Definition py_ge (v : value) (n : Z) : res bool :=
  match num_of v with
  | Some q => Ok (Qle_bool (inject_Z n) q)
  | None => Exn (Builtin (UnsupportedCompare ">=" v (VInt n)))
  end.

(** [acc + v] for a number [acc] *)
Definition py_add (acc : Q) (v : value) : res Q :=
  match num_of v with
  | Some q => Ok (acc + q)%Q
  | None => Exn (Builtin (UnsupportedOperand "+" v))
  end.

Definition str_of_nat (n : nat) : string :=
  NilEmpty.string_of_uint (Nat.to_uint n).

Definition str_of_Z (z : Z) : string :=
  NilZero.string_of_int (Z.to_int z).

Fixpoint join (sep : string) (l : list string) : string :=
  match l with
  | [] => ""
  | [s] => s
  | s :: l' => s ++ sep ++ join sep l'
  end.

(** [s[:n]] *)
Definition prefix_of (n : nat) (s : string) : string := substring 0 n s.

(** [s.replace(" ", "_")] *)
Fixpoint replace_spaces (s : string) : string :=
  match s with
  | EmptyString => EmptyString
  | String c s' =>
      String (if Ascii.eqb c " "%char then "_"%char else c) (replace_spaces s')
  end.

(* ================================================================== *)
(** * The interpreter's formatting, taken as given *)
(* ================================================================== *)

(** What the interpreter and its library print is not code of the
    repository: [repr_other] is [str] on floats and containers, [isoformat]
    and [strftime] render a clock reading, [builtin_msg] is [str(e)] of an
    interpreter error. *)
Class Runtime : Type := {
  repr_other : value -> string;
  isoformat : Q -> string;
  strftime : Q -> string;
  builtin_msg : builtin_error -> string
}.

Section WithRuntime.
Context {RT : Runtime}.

EXERCISE AIM
Without altering a single word, set down all the entries again.

EXERCISE RESULT
Definition py_ge (v : value) (n : Z) : res bool :=
  match num_of v with
  | Some q => Ok (Qle_bool (inject_Z n) q)
  | None => Exn (Builtin (UnsupportedCompare ">=" v (VInt n)))
  end.

(** [acc + v] for a number [acc] *)
Definition py_add (acc : Q) (v : value) : res Q :=
  match num_of v with
  | Some q => Ok (acc + q)%Q
  | None => Exn (Builtin (UnsupportedOperand "+" v))
  end.

Definition str_of_nat (n : nat) : string :=
  NilEmpty.string_of_uint (Nat.to_uint n).

Definition str_of_Z (z : Z) : string :=
  NilZero.string_of_int (Z.to_int z).

Fixpoint join (sep : string) (l : list string) : string :=
  match l with
  | [] => ""
  | [s] => s
  | s :: l' => s ++ sep ++ join sep l'
  end.

(** [s[:n]] *)
Definition prefix_of (n : nat) (s : string) : string := substring 0 n s.

(** [s.replace(" ", "_")] *)
Fixpoint replace_spaces (s : string) : string :=
  match s with
  | EmptyString => EmptyString
  | String c s' =>
      String (if Ascii.eqb c " "%char then "_"%char else c) (replace_spaces s')
  end.

(* ================================================================== *)
(** * The interpreter's formatting, taken as given *)
(* ================================================================== *)

(** What the interpreter and its library print is not code of the
    repository: [repr_other] is [str] on floats and containers, [isoformat]
    and [strftime] render a clock reading, [builtin_msg] is [str(e)] of an
    interpreter error. *)
Class Runtime : Type := {
  repr_other : value -> string;
  isoformat : Q -> string;
  strftime : Q -> string;
  builtin_msg : builtin_error -> string
}.

Section WithRuntime.
Context {RT : Runtime}.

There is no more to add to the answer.